The drag force acting on a propeller?

[jeebs]

Hi,
I am a university student of physics and currently have a project in which a "car" is propelled using only the energy stored in a balloon. Two possible ways of storing energy in the balloon are to inflate it and allow it to blow air out of the neck, or to twist it around and allow it to drive a propeller. I am trying to work out which might be the best option from an aerodynamics perspective, because I obviously want to minimise the drag on my car as much as possible.

My question is, for the propeller, is there a difference in the drag that the blades cause when it is stationary compared to when it is rotating? I have a suspicion the answer is going to be that the faster the rotation rate, the more drag, but I really need a way to quantify this and so far I haven't found much that's useful so far.

I ask this because, as the balloon untwists, the angular velocity of the propellers is going to peak then decrease to zero. I need to compare the drag force from the decelerating propeller to that of the shrinking balloon.

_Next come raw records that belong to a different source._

(** What [setCharge] decides about Pay with Coinbase, given the flag and
    the session as they are when it decides. *)
Definition pwcbDecision (picked : option string) (fl : option bool) (ss : Session)
  : bool * option PwcbError :=
  if networkGiven picked then (isPwcbEnabled ss, pwcbError ss)
  else if bool_decide (fl = Some true)
  then (false, Some (pwcbErrors pwChargeBelowLimit))
  else if isChargeAboveCoinbaseUpperSendLimit ss
  then (false, Some (pwcbErrors pwChargeOverLimit))
  else (isPwcbEnabled ss, pwcbError ss).

(** The store after the first stages of [setCharge]: the charge assigned,
    the wallet status reset, the flag as the limit setter left it. *)
Definition assigned (c : Charge) (fl : option bool) (s : State) : State :=
  set_isChargeBelowCoinbaseLowerSendLimit fl
    (set_web3Status w3idle (set_charge (Some c) s)).

(** ** The direct-wallet request

    [requestWeb3] is cut at its four [await]s. What the closure keeps
    across them is an [Env]; the stages after the first read nothing of
    the store and write only [web3Status]. The tables and helpers it
    imports (currency per network, token contract info, the configured
    chain, the two encoders) are parameters. *)

(** What [contractInfo] returns for a token. *)
Record Erc20 := { erc20Network : string; erc20Address : string }.

Record Env := {
  envCurrency : string;
  envErc20 : option Erc20;
  envTo : string;
  envPrice : CryptoMoney
}.

(** Where an [async] function stands when it yields: it has returned, or
    it waits for a promise with its closure. *)
Inductive Stage :=
| Returned
| Waiting (env : Env).

(** A value that an encoder returns, or the error it throws. *)
Inductive Try (A : Type) :=
| Ok (a : A)
| Raises (e : JsError).
Arguments Ok {A} a.
Arguments Raises {A} e.

Section DirectWallet.

(** [CURRENCIES_BY_NETWORK[network]] *)
Variable CURRENCIES_BY_NETWORK : string -> option string.
(** [contractInfo(currency)] *)
Variable contractInfo : string -> option Erc20.
(** [parseInt(commerceConfig.ETH_CHAIN_ID, 10)], [None] for [NaN] *)
Variable ETH_CHAIN_ID : option Z.
Variable ERC20_GAS_LIMIT : Z.
(** [encodeErc20Transfer(to, price)] *)
Variable encodeErc20Transfer : string -> CryptoMoney -> Try string.
(** [toHex(toWei(amount, 'ether'))] *)
Variable toHexWei : string -> Try string.

(** The currency of the picked network: [network && CURRENCIES_BY_NETWORK[network]],
    with an empty string as falsy as a missing one. *)
Definition currencyOf (network : option string) : option string :=
  match network with
  | Some n =>
    if String.eqb n "" then None
    else match CURRENCIES_BY_NETWORK n with
         | Some cur => if String.eqb cur "" then None else Some cur
         | None => None
         end
  | None => None
  end.
(** C5, as the code has it.  Let [outs] be the errors that the calls of
    the attempts return, in order.  The step makes exactly these attempts;
    every call that failed leaves its own Failure record, in the order of
    the attempts; and the records of the check evaluator enter the case
    once, after the loop, if some attempt was checked and however many
    were (the evaluator is given the nil result each time, so its answer
    is the same on every attempt): its Errors to the Errors of the case,
    its Failures to the Failures of the case, followed by the Failure that
    notes the attempts when the guard lets it in. *)
Theorem runTestStep_check_records_once e tc step st :
  retry e < max_int ->
  let '(ok0, es0, fs0) :=
    applyChecks None step (GetDefaultAssertions (executor e)) in
  let outs := attemptErrors aliases e step ok0 (passes e) (world st) in
  let after := Z.of_nat (length outs) - (if ok0 then 1 else 0) in
  let tc' := fst (runTestStep' e tc step st) in
  trace (snd (runTestStep' e tc step st))
  = trace st
    ++ flat_map (fun i : nat =>
                   if (2 <=? i)%nat then [EvSleep (delay e); EvRun step]
                   else [EvRun step])
                (seq 0 (length outs))
  /\ tc_Errors tc'
     = tc_Errors tc
       ++ (if existsb (fun o : error =>
                         match o with None => true | Some _ => false end) outs
           then es0 else [])
  /\ tc_Failures tc'
     = tc_Failures tc
       ++ flat_map (fun o : error =>
                      match o with Some msg => [mkFailure msg] | None => [] end)
                   outs
       ++ (if existsb (fun o : error =>
                         match o with None => true | Some _ => false end) outs
           then fs0
                ++ (if (after >? 0) && ((len fs0 >? 0) || (len es0 >? 0))
                    then [syntheticFailure after] else [])
           else []).
Proof.
  intros Hmax.
  pose proof (retryLoop_records e step (passes e)
                (mkLoop 0 false [] [] tc st) Hmax eq_refl) as H.
  cbv zeta in H. cbn [l_retry l_st l_tc l_errors l_failures] in H.
  destruct (applyChecks None step (GetDefaultAssertions (executor e)))
    as [[ok0 es0] fs0]. cbn [fst snd] in H. cbv zeta.
  destruct H as (Htr & Hfs & Hes & He & Hf & Hre); [lia | unfold passes; lia |].
  unfold runTestStep. cbv zeta.
  set (l' := retryLoop applyChecks aliases (passes e) e step _) in *.
  set (outs := attemptErrors aliases e step ok0 (passes e) (world st)) in *.
  cbn [fst snd]. split; [exact Htr|].
  rewrite He, Hf, Hre.
  destruct (checked outs) eqn:Hc.
  - rewrite andb_true_r.
    replace (0 + Z.of_nat (length outs) - (if ok0 then 1 else 0))
      with (Z.of_nat (length outs) - (if ok0 then 1 else 0)) by lia.
    clear Hre. split.
    + destruct ((_ >? 0) && _);
        cbn [tc_Errors tc_Failures appendFailures appendErrors];
        rewrite Hes; reflexivity.
    + destruct ((_ >? 0) && _);
        cbn [tc_Errors tc_Failures appendFailures appendErrors];
        rewrite Hfs, <- ?app_assoc; rewrite ?app_nil_r; reflexivity.
  - cbn [len length]. change (Z.of_nat 0 >? 0) with false.
    rewrite andb_false_r.
    cbn [tc_Errors tc_Failures appendFailures appendErrors orb].
    rewrite !app_nil_r. split; [exact Hes | exact Hfs].
Qed.

End StepRunner.
End StepFacts.

(** ** The case runner and the suite runner *)
Module CaseFacts.
Import GoInt GoIntFacts StepFacts.

Section CaseRunner.

Context {TestStep ResultMap World : Type}.
Variable getExecutorWrap : TestStep -> @resolved TestStep ResultMap World.
Variable applyChecks :
  @ExecutorResult ResultMap -> TestStep -> option StepAssertions ->
  bool * list Failure * list Failure.
Variable aliases : gmap string string.

Implicit Types (e : @executorWrap TestStep ResultMap World)
  (tc : @TestCase TestStep) (ts : @TestSuite TestStep)
  (st : @St TestStep World) (step : TestStep).

Local Abbreviation runTestStep' := (runTestStep applyChecks aliases).
Local Abbreviation caseLoop' := (caseLoop getExecutorWrap applyChecks aliases).
Local Abbreviation runTestCase' :=
  (runTestCase getExecutorWrap applyChecks aliases).
Local Abbreviation suiteLoop' :=
  (suiteLoop getExecutorWrap applyChecks aliases).
Local Abbreviation runTestSuite' :=
  (runTestSuite getExecutorWrap applyChecks aliases).

(** The number of records a case holds. *)
Local Abbreviation records tc :=
  (length (tc_Errors tc) + length (tc_Failures tc))%nat.

Lemma caseLoop_Skipped steps tc st :
  tc_Skipped (fst (caseLoop' steps tc st)) = tc_Skipped tc.
Proof.
  revert tc st. induction steps as [|step rest IH]; intros tc st;
    cbn [caseLoop]; [reflexivity|].
  destruct (getExecutorWrap step) as [e|msg]; [|reflexivity].
  pose proof (runTestStep_Skipped applyChecks aliases e tc step st) as H.
  destruct (runTestStep' e tc step st) as [tc1 st1]. cbn [fst] in H.
  destruct (_ >? 0); [exact H|]. rewrite IH. exact H.
Qed.

Lemma runTestCase_Skipped tc st :
  tc_Skipped (fst (runTestCase' tc st)) = tc_Skipped tc.
Proof. apply caseLoop_Skipped. Qed.

(** The suite keeps one entry per case: the entries before the index [i]
    are left alone, and every case still to visit whose [Skipped] is 0 is
    replaced by what the case runner makes of it. *)
Lemma suiteLoop_cases cases : forall (i : nat) ts st,
  (forall (j : nat) tc,
     cases !! j = Some tc -> ts_TestCases ts !! (i + j)%nat = Some tc) ->
  let ts' := fst (suiteLoop' i cases ts st) in
  (forall j : nat, (j < i)%nat -> ts_TestCases ts' !! j = ts_TestCases ts !! j)
  /\ (forall (j : nat) tc,
        cases !! j = Some tc -> tc_Skipped tc = 0 ->
        exists st_j,
          ts_TestCases ts' !! (i + j)%nat = Some (fst (runTestCase' tc st_j))).
Proof.
  induction cases as [|tc rest IH]; intros i ts st Hat; cbv zeta.
  - split; [reflexivity|]. intros j x Hx. discriminate.
  - cbn [suiteLoop].
    assert (Hi : (i < length (ts_TestCases ts))%nat).
    { apply (lookup_lt_Some _ _ tc). rewrite <- (Hat O tc eq_refl).
      f_equal. lia. }
    destruct (tc_Skipped tc =? 0) eqn:Hsk.
    + destruct (runTestCase' tc st) as [tc1 st1] eqn:Hrun.
      set (ts1 := countCase tc1 _).
      assert (Hts1 : ts_TestCases ts1 = <[ i := tc1 ]> (ts_TestCases ts))
        by reflexivity.
      destruct (IH (S i) ts1 st1) as [Hbefore Hrest].
      { intros j x Hx. rewrite Hts1, list_lookup_insert_ne by lia.
        replace (S i + j)%nat with (i + S j)%nat by lia. apply Hat. exact Hx. }
      split.
      * intros j Hj. rewrite Hbefore by lia.
        rewrite Hts1, list_lookup_insert_ne by lia. reflexivity.
      * intros [|j] x Hx Hx0.
        -- injection Hx as <-. exists st.
           rewrite Nat.add_0_r, Hbefore by lia.
           rewrite Hts1, list_lookup_insert_eq by exact Hi.
           rewrite Hrun. reflexivity.
        -- replace (i + S j)%nat with (S i + j)%nat by lia.
           apply Hrest; assumption.
    + set (ts1 := countCase tc ts).
      assert (Hts1 : ts_TestCases ts1 = ts_TestCases ts) by reflexivity.
      destruct (IH (S i) ts1 st) as [Hbefore Hrest].
      { intros j x Hx. rewrite Hts1.
        replace (S i + j)%nat with (i + S j)%nat by lia. apply Hat. exact Hx. }
      split.
      * intros j Hj. rewrite Hbefore by lia. rewrite Hts1. reflexivity.
      * intros [|j] x Hx Hx0.
        -- injection Hx as <-. apply Z.eqb_neq in Hsk. contradiction.
        -- replace (i + S j)%nat with (S i + j)%nat by lia.
           apply Hrest; assumption.
Qed.


(** *** Stop on the first record

    Two facts about the functions that are not in process.go are used
    here: the check evaluator reports no Error record when it answers OK,
    and a resolved binding has [retry < max_int] (so that [retry++] does
    not wrap). *)
Hypothesis checks_ok : forall result step d es fs,
  applyChecks result step d = (true, es, fs) -> es = [].
Hypothesis retry_bound : forall step e,
  getExecutorWrap step = Ok e -> retry e < max_int.

(** A step only appends, and it appends no Error without a Failure. *)
Lemma runTestStep_appends e tc step st :
  retry e < max_int ->
  exists X Y,
    tc_Failures (fst (runTestStep' e tc step st)) = tc_Failures tc ++ X
    /\ tc_Errors (fst (runTestStep' e tc step st)) = tc_Errors tc ++ Y
    /\ (Y <> [] -> X <> []).
Proof.
  intros Hmax.
  pose proof (runTestStep_spec applyChecks aliases e tc step st Hmax) as H.
  destruct (applyChecks None step (GetDefaultAssertions (executor e)))
    as [[ok0 es0] fs0] eqn:Hchk.
  cbv zeta in H. destruct H as (m & msgs & _ & _ & _ & _ & Hend).
  destruct Hend as [(-> & _ & H2 & H3)|[(_ & _ & H2 & H3)|(_ & _ & Hlt & H2 & H3)]].
  - apply checks_ok in Hchk. subst es0.
    eexists _, []. split; [exact H3|]. split; [exact H2|]. congruence.
  - eexists _, []. split; [exact H3|].
    split; [rewrite app_nil_r; exact H2|]. congruence.
  - eexists _, es0. split; [exact H3|]. split; [exact H2|].
    intros Hes. apply len_pos_iff in Hes. rewrite Hes, orb_true_r.
    assert (Hm : (Z.of_nat m >? 0) = true) by (apply Z.gtb_lt; lia).
    rewrite Hm. simpl. destruct (map mkFailure msgs), fs0; discriminate.
Qed.

Lemma caseLoop_appends steps : forall tc st,
  exists X Y,
    tc_Failures (fst (caseLoop' steps tc st)) = tc_Failures tc ++ X
    /\ tc_Errors (fst (caseLoop' steps tc st)) = tc_Errors tc ++ Y.
Proof.
  induction steps as [|step rest IH]; intros tc st; cbn [caseLoop].
  - exists [], []. rewrite !app_nil_r. split; reflexivity.
  - destruct (getExecutorWrap step) as [e|msg] eqn:He.
    + destruct (runTestStep_appends e tc step st (retry_bound _ _ He))
        as (X & Y & HX & HY & _).
      destruct (runTestStep' e tc step st) as [tc1 st1]. cbn [fst] in HX, HY.
      destruct (_ >? 0).
      * exists X, Y. split; assumption.
      * destruct (IH tc1 st1) as (X' & Y' & HX' & HY').
        exists (X ++ X'), (Y ++ Y').
        rewrite HX', HY', HX, HY, <- !app_assoc. split; reflexivity.
    + exists [], [mkFailure msg]. rewrite app_nil_r. split; reflexivity.
Qed.

(** Steps that leave no record do not end the loop. *)
Lemma caseLoop_app pre : forall tc st rest,
  tc_Failures tc = [] ->
  records (fst (caseLoop' pre tc st)) = records tc ->
  caseLoop' (pre ++ rest) tc st
  = caseLoop' rest (fst (caseLoop' pre tc st)) (snd (caseLoop' pre tc st))
  /\ tc_Failures (fst (caseLoop' pre tc st)) = [].
Proof.
  induction pre as [|step pre IH]; intros tc st rest Hnil Hrec.
  - split; [reflexivity | exact Hnil].
  - cbn [caseLoop app] in *.
    destruct (getExecutorWrap step) as [e|msg] eqn:He.
    + destruct (runTestStep_appends e tc step st (retry_bound _ _ He))
        as (X & Y & HX & HY & _).
      destruct (runTestStep' e tc step st) as [tc1 st1]. cbn [fst] in HX, HY.
      destruct (len (tc_Failures tc1) >? 0) eqn:Hlen.
      * exfalso. cbn [fst] in Hrec. apply len_pos_iff in Hlen.
        rewrite HX, HY, Hnil in *. rewrite !length_app in Hrec. simpl in *.
        destruct X; [congruence | simpl in Hrec; lia].
      * assert (Hnil1 : tc_Failures tc1 = []).
        { destruct (tc_Failures tc1) eqn:E; [reflexivity|].
          assert ((len (tc_Failures tc1) >? 0) = true)
            by (apply len_pos_iff; congruence).
          congruence. }
        destruct (caseLoop_appends pre tc1 st1) as (X' & Y' & HX' & HY').
        apply IH; [exact Hnil1|].
        rewrite HX', HY' in Hrec |- *. rewrite HX, HY in Hrec.
        rewrite !length_app in *. lia.
    + exfalso. cbn [fst] in Hrec. simpl in Hrec.
      rewrite length_app in Hrec. simpl in Hrec. lia.
Qed.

If its too complicated to explain on here (which I suspect it could be), a link to a website that explains/derives an expression for the drag as a function of rotation rate would be really helpful to me, or anything else you think might be useful, I want to hear it, reccomended textbooks, anything.

Thanks.

 

[Achy47]

Hi there! Your project sounds really interesting. In terms of the aerodynamics of the propeller, you are correct that the drag will increase as the rotation rate increases. This is due to the increase in the relative velocity between the air and the propeller blades, which leads to a larger force acting on the blades. However, there are other factors that can also affect the drag, such as the shape and angle of the blades, and the design of the propeller itself.

One useful resource for understanding the drag force on rotating objects is the Kutta-Joukowski theorem, which relates the lift force on an airfoil (such as a propeller blade) to the circulation around it. This theorem can be used to derive expressions for the drag force on the blades as a function of their rotation rate.

In terms of recommended textbooks, "Fundamentals of Aerodynamics" by John D. Anderson Jr. is a great resource for understanding the basic principles of aerodynamics, including those related to rotating objects. Additionally, "Aerodynamics for Engineers" by John J. Bertin and Russell M. Cummings also covers the fundamentals of aerodynamics and includes a section on rotating objects.

I hope this information is helpful to you. Good luck with your project!